Tasse, le promesse mancate (dal governo)

È come se, spento l’ardore elettorale e gli entusiasmi di un voto espresso quando l’economia ancora cresceva (il Pil era salito dello 0,3 per cento nel trimestre in cui abbiamo votato, mentre si è contratto dello 0,1 per cento nell’ultimo trimestre dell’anno) gli italiani fossero tornati a fare i conti con la realtà. Una realtà in cui, dopo oltre tre anni di ripresa, l’economia è tornata in recessione e non c’è quasi nulla nella legge di bilancio che ci aiuti ad uscirne.

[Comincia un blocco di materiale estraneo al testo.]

(** * kubearmor-client: the observer (package log) and the port forwarder
      (package utils)

    A shallow embedding of [log/log.go] and of the port-forward helpers of
    package [utils], with the properties of the observer's start-up, its
    wait for termination, its release path, the filter compiler and the
    local endpoint allocation.

    Conventions.
    - Go [error] values are modelled by their message ([error := string]);
      a nil error is [None].
    - [int64] values are [Z] with the wrap-around written out ([wrap64]).
    - Package-level variables live in one record ([Globals]); code that
      reads and writes them is written in a small state monad ([M]) that
      also records the calls made to the outside world as a trace of
      [Event]s.
    - What the outside world answers (environment variables, the cluster,
      the network stack, the random source, the gRPC client of
      logClient.go) is a parameter, the record [World]. *)

From Stdlib Require Import ZArith String Ascii List Bool Lia DecimalString.
From stdpp Require Import base option list gmap strings.
Import ListNotations.

Local Open Scope Z_scope.
Local Open Scope string_scope.

(** ** Go basics *)

(** A Go [error], by its message. *)
Definition error : Type := string.

(** Two's-complement wrap-around of [int64] arithmetic. *)
Definition wrap64 (z : Z) : Z := (z + 2 ^ 63) mod 2 ^ 64 - 2 ^ 63.

(** ** The interface of Go's [regexp] package that the observer uses

    [regexp.Compile] and the method [MatchString] belong to Go's standard
    library, not to this repository.  The observer is written against this
    interface; [syntax.RE2] below is a reference instance. *)
Class RegexpLib := {
  Regexp : Type;
  Compile : string -> Regexp + error;
  MatchString : Regexp -> string -> bool
}.

(** ** A reference instance: a fragment of Go's regexp/syntax

    The fragment: ASCII literals, [.], [^], [$], the postfix operators
    [*], [+], [?] (with their non-greedy forms), alternation, capturing
    groups, the flag groups [(?flags)] and [(?flags:re)] over the flags
    [i], [s] and [U], and backslash followed by ASCII punctuation, in
    patterns of at most [maxPattern] bytes.  Subjects are arbitrary byte
    strings; they are read as UTF-8, rune by rune, the way Go reads them,
    and a literal under the flag [i] matches the runes of its orbit under
    Unicode simple case folding.  Syntax outside the fragment (classes,
    counted repetition, backslash followed by a letter or digit, named
    groups, the flag [m], bytes above 127, longer patterns) is answered
    with [ErrOutsideFragment], which is not an error of Go: the instance
    makes no statement about such patterns. *)
Module syntax.

Inductive ErrorCode :=
| ErrInternalError
| ErrMissingParen
| ErrUnexpectedParen
| ErrMissingRepeatArgument
| ErrInvalidRepeatOp
| ErrTrailingBackslash
| ErrInvalidPerlOp
| ErrOutsideFragment.

Definition codeString (c : ErrorCode) : string :=
  match c with
  | ErrInternalError => "regexp/syntax: internal error"
  | ErrMissingParen => "missing closing )"
  | ErrUnexpectedParen => "unexpected )"
  | ErrMissingRepeatArgument => "missing argument to repetition operator"
  | ErrInvalidRepeatOp => "invalid nested repetition operator"
  | ErrTrailingBackslash => "trailing backslash at end of expression"
  | ErrInvalidPerlOp => "invalid or unsupported Perl syntax"
  | ErrOutsideFragment => "outside the modelled fragment"
  end.

Record Error := { Code : ErrorCode; Expr : string }.

(** The method [Error] of a syntax error: its message. *)
Definition Error_Error (e : Error) : error :=
  "error parsing regexp: " ++ codeString (Code e) ++ ": `" ++ Expr e ++ "`".

(** The parsed expression, with the operators of [syntax.Op] that the
    fragment needs.  [OpLiteral c fold] carries the FoldCase flag the
    literal was parsed under. *)
Inductive Re :=
| OpNoMatch
| OpEmptyMatch
| OpLiteral (c : ascii) (fold : bool)
| OpAnyCharNotNL
| OpAnyChar
| OpBeginText
| OpEndText
| OpConcat (r1 r2 : Re)
| OpAlternate (r1 r2 : Re)
| OpStar (r : Re)
| OpPlus (r : Re)
| OpQuest (r : Re).

(** The parser flags that can change inside a pattern. *)
Record Flags := { FoldCase : bool; DotNL : bool; NonGreedy : bool }.

(** [syntax.Perl] as far as these flags go: none of them is set. *)
Definition Perl : Flags := {| FoldCase := false; DotNL := false; NonGreedy := false |}.

(** An entry of the parser's stack: an expression, or one of the two
    pseudo-operators.  A left parenthesis remembers the flags in force
    when it was read. *)
Inductive Item :=
| IRe (r : Re)
| ILeftParen (saved : Flags)
| IVerticalBar.

(** The parser: its flags and its stack, top first. *)
Record parser := { flags : Flags; stack : list Item }.

Definition push (r : Re) (p : parser) : parser :=
  {| flags := flags p; stack := IRe r :: stack p |}.

Definition op (i : Item) (p : parser) : parser :=
  {| flags := flags p; stack := i :: stack p |}.

(** The expressions above the topmost pseudo-operator, bottom first, and
    the stack below them. *)
Fixpoint popSubs (st : list Item) (acc : list Re) : list Re * list Item :=
  match st with
  | IRe r :: st' => popSubs st' (r :: acc)
  | _ => (acc, st)
  end.

Fixpoint collapse (mk : Re -> Re -> Re) (none : Re) (subs : list Re) : Re :=
  match subs with
  | [] => none
  | [r] => r
  | r :: rs => mk r (collapse mk none rs)
  end.

(** [concat] replaces the top of the stack (above the topmost [|] or [(])
    with its concatenation. *)
Definition concat (p : parser) : parser :=
  let '(subs, rest) := popSubs (stack p) [] in
  {| flags := flags p; stack := IRe (collapse OpConcat OpEmptyMatch subs) :: rest |}.

(** [alternate] replaces the top of the stack (above the topmost [(]) with
    its alternation. *)
Definition alternate (p : parser) : parser :=
  let '(subs, rest) := popSubs (stack p) [] in
  {| flags := flags p; stack := IRe (collapse OpAlternate OpNoMatch subs) :: rest |}.

(** If the top of the stack is an expression sitting on a vertical bar,
    [swapVerticalBar] swaps the two and answers true. *)
Definition swapVerticalBar (p : parser) : bool * parser :=
  match stack p with
  | IRe r :: IVerticalBar :: rest =>
      (true, {| flags := flags p; stack := IVerticalBar :: IRe r :: rest |})
  | _ => (false, p)
  end.

Definition popVerticalBar (p : parser) : parser :=
  let '(swapped, p1) := swapVerticalBar p in
  if swapped then {| flags := flags p1; stack := tail (stack p1) |} else p1.

Definition parseVerticalBar (p : parser) : parser :=
  let p1 := concat p in
  let '(swapped, p2) := swapVerticalBar p1 in
  if swapped then p2 else op IVerticalBar p2.

Definition parseRightParen (whole : string) (p : parser) : Error + parser :=
  let p1 := alternate (popVerticalBar (concat p)) in
  match stack p1 with
  | IRe re1 :: ILeftParen saved :: rest =>
      inr {| flags := saved; stack := IRe re1 :: rest |}
  | _ => inl {| Code := ErrUnexpectedParen; Expr := whole |}
  end.

Definition literal (c : ascii) (p : parser) : parser :=
  push (OpLiteral c (FoldCase (flags p))) p.

(** The slice [s[:len(s)-len(t)]]. *)
Definition upTo (s t : string) : string :=
  substring 0 (String.length s - String.length t) s.

(** [repeat]: [before] starts at the operator, [after] follows it and
    [lastRepeat] starts at the previous operator when the token before
    this one was a repetition (and is empty otherwise). *)
Definition repeat (mk : Re -> Re) (before after lastRepeat : string) (p : parser)
  : Error + (string * parser) :=
  let after :=
    match after with
    | String "?" rest => rest
    | _ => after
    end in
  if negb (lastRepeat =? "") then
    inl {| Code := ErrInvalidRepeatOp; Expr := upTo lastRepeat after |}
  else
    match stack p with
    | IRe sub :: rest => inr (after, {| flags := flags p; stack := IRe (mk sub) :: rest |})
    | _ => inl {| Code := ErrMissingRepeatArgument; Expr := upTo before after |}
    end.

(** The flag loop of [parsePerlFlags], after [(?] has been read.  [s] is
    the text from the parenthesis on, [neg] says that a [-] has been seen. *)
Fixpoint perlFlagLoop (s t : string) (fl : Flags) (neg sawFlag : bool) (p : parser)
  : Error + (string * parser) :=
  match t with
  | EmptyString => inl {| Code := ErrInvalidPerlOp; Expr := upTo s t |}
  | String c t' =>
      let bad := inl {| Code := ErrInvalidPerlOp; Expr := upTo s t' |} in
      if (c =? "i")%char then
        perlFlagLoop s t' {| FoldCase := negb neg; DotNL := DotNL fl; NonGreedy := NonGreedy fl |}
                     neg true p
      else if (c =? "s")%char then
        perlFlagLoop s t' {| FoldCase := FoldCase fl; DotNL := negb neg; NonGreedy := NonGreedy fl |}
                     neg true p
      else if (c =? "U")%char then
        perlFlagLoop s t' {| FoldCase := FoldCase fl; DotNL := DotNL fl; NonGreedy := negb neg |}
                     neg true p
      else if (c =? "m")%char then
        inl {| Code := ErrOutsideFragment; Expr := upTo s t' |}
      else if (c =? "-")%char then
        if neg then bad else perlFlagLoop s t' fl true false p
      else if (c =? ":")%char then
        if neg && negb sawFlag then bad
        else inr (t', {| flags := fl; stack := ILeftParen (flags p) :: stack p |})
      else if (c =? ")")%char then
        if neg && negb sawFlag then bad
        else inr (t', {| flags := fl; stack := stack p |})
      else bad
  end.

(** [parsePerlFlags s]: [s] starts with [(?]. *)
Definition parsePerlFlags (s : string) (p : parser) : Error + (string * parser) :=
  match s with
  | String "(" (String "?" t) =>
      match t with
      | String "P" _ => inl {| Code := ErrOutsideFragment; Expr := s |}
      | String "<" _ => inl {| Code := ErrOutsideFragment; Expr := s |}
      | _ => perlFlagLoop s t (flags p) false false p
      end
  | _ => inl {| Code := ErrInternalError; Expr := "parsePerlFlags" |}
  end.

Definition isalnum (c : ascii) : bool :=
  let n := N_of_ascii c in
  ((48 <=? n) && (n <=? 57) || (65 <=? n) && (n <=? 90) || (97 <=? n) && (n <=? 122))%N.

Definition isASCII (c : ascii) : bool := (N_of_ascii c <? 128)%N.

Più lavoro vuol dire innanzitutto meno tasse sul lavoro.

Il taglio della pressione fiscale sembrava essere un obiettivo e una promessa comune a tutte le forze politiche prima del 4 marzo. Ma nella manovra approvata dalla strana maggioranza che sostiene il governo, di tagli ce ne sono ben pochi. Al contrario, tranne che per un gruppetto di partite Iva, purtroppo pressoché irrilevanti per l’economia nel suo complesso, la pressione fiscale quest’anno aumenterà.

L’Ufficio studi del Consiglio nazionale dei dottori commercialisti (persone che di tasse ne capiscono) ha fatto un primo esame della Legge di bilancio e stima un saldo netto di 12,9 miliardi di maggiori imposte nel triennio 2019-2021. Un’analisi che è utile riportare: «7,3 miliardi di maggiori entrate arriveranno, secondo i commercialisti, dai contribuenti non in regola con il Fisco che utilizzeranno una delle numerose forme di condono previste; 12,4 miliardi saranno invece le vere e proprie maggiori tasse applicate su banche e assicurazioni (5,6 miliardi), sulle imprese in generale (2,4 miliardi), sul settore del gioco d’azzardo (2,1 miliardi), sui grandi gruppi dell’economia digitale (1,3 miliardi), sui consumatori (0,6 miliardi) e sugli enti del no profit (0,4 miliardi).

Il taglio delle tasse ammonta solo a 6,8 miliardi concentrati appunto sulle partite Iva individuali (- 4,8 miliardi) e sul settore immobiliare (- 1,8 miliardi). Alcune tasse possono piacere più di altre ma il loro effetto non è ovvio. Quelle sul gioco d’azzardo spesso si limitano a provocare uno spostamento del gioco verso l’economia sommersa; le tasse sulle banche sono in genere traslate ai consumatori attraverso un aumento del costo dei servizi bancari. Ma c’é un aspetto ancor più preoccupante. La legge di bilancio ha rimosso il blocco sulle tasse locali che per un triennio aveva impedito a Comuni e Regioni di aumentare le aliquote Irap, Imu, Tasi e le addizionali Irpef; consentirà anche aumenti fino al 50% dell’imposta comunale sulla pubblicità.

Ci aspettano quindi più tasse locali. È la spia più evidente di quanto taglio della pressione fiscale, crescita e lavoro siano priorità sfumate per il governo. Ed è un errore. Che gli italiani, come mostra il sondaggio, stanno cogliendo.